[Collected data]
* * *

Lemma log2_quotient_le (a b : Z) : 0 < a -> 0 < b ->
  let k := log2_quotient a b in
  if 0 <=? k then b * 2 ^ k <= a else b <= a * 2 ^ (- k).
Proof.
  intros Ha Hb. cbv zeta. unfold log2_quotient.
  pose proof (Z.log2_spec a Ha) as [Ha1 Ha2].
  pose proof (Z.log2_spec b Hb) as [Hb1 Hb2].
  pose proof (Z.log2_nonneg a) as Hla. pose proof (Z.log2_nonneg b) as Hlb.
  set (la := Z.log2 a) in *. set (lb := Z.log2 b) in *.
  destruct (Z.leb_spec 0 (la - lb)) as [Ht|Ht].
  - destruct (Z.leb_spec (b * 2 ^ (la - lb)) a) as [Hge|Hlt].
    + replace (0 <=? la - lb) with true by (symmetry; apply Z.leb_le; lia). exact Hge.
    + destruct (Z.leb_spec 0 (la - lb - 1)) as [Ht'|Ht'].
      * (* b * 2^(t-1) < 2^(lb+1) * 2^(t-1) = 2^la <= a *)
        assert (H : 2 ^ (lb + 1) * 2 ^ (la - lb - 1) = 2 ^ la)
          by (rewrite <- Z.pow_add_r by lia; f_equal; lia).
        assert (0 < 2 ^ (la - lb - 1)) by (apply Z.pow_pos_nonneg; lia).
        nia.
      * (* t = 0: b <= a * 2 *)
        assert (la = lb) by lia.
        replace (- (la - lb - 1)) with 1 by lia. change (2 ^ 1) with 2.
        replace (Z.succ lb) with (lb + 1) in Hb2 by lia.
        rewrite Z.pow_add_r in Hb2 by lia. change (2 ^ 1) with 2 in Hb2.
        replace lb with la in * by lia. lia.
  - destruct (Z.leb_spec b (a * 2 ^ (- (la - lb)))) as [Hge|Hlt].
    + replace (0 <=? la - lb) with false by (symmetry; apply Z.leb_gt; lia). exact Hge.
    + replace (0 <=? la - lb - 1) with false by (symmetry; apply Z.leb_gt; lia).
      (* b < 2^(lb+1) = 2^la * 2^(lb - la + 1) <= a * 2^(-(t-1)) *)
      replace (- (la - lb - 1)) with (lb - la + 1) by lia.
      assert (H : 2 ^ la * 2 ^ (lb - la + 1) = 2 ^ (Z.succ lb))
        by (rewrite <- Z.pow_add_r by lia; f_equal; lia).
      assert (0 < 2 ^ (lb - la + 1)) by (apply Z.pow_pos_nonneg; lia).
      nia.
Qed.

* * *

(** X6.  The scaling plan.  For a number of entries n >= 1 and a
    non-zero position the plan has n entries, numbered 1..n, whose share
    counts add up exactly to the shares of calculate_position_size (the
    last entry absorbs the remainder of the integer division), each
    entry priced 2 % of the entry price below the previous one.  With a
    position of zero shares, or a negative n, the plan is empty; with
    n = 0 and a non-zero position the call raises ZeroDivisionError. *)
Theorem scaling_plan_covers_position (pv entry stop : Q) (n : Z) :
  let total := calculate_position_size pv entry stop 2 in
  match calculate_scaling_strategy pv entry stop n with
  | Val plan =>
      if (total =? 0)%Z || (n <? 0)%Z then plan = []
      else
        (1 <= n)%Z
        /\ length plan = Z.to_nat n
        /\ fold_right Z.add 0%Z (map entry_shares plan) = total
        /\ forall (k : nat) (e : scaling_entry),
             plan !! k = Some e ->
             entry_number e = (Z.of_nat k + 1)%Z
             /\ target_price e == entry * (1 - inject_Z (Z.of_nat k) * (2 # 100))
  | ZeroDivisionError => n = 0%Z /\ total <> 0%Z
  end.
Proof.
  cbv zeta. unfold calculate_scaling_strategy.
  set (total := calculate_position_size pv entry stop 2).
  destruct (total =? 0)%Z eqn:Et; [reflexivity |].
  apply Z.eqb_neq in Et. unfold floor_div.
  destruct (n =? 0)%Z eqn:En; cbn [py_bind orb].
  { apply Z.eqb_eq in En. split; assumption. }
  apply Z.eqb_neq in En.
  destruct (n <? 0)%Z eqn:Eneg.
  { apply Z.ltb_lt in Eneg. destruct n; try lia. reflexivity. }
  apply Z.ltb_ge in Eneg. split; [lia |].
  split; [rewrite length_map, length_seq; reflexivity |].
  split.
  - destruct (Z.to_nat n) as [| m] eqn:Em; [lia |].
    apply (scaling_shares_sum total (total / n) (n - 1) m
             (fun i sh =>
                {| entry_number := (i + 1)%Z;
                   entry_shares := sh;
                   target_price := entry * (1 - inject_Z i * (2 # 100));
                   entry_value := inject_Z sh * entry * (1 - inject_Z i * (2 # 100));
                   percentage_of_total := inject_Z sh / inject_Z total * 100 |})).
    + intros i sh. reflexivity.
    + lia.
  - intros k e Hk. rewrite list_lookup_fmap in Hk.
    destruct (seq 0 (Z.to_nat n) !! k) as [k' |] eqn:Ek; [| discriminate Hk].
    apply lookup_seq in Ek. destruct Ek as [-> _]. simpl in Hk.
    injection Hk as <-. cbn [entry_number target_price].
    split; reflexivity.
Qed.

* * *

_WHAT THE TASK ASKS_.
What is needed is a verbatim copy of every line in the records above from the one containing "intros Ha Hb." down to the one containing "1)) as [Ht'|Ht'].", both included, and nothing more.

_REPLY TO THE EXERCISE_.
  intros Ha Hb. cbv zeta. unfold log2_quotient.
  pose proof (Z.log2_spec a Ha) as [Ha1 Ha2].
  pose proof (Z.log2_spec b Hb) as [Hb1 Hb2].
  pose proof (Z.log2_nonneg a) as Hla. pose proof (Z.log2_nonneg b) as Hlb.
  set (la := Z.log2 a) in *. set (lb := Z.log2 b) in *.
  destruct (Z.leb_spec 0 (la - lb)) as [Ht|Ht].
  - destruct (Z.leb_spec (b * 2 ^ (la - lb)) a) as [Hge|Hlt].
    + replace (0 <=? la - lb) with true by (symmetry; apply Z.leb_le; lia). exact Hge.
    + destruct (Z.leb_spec 0 (la - lb - 1)) as [Ht'|Ht'].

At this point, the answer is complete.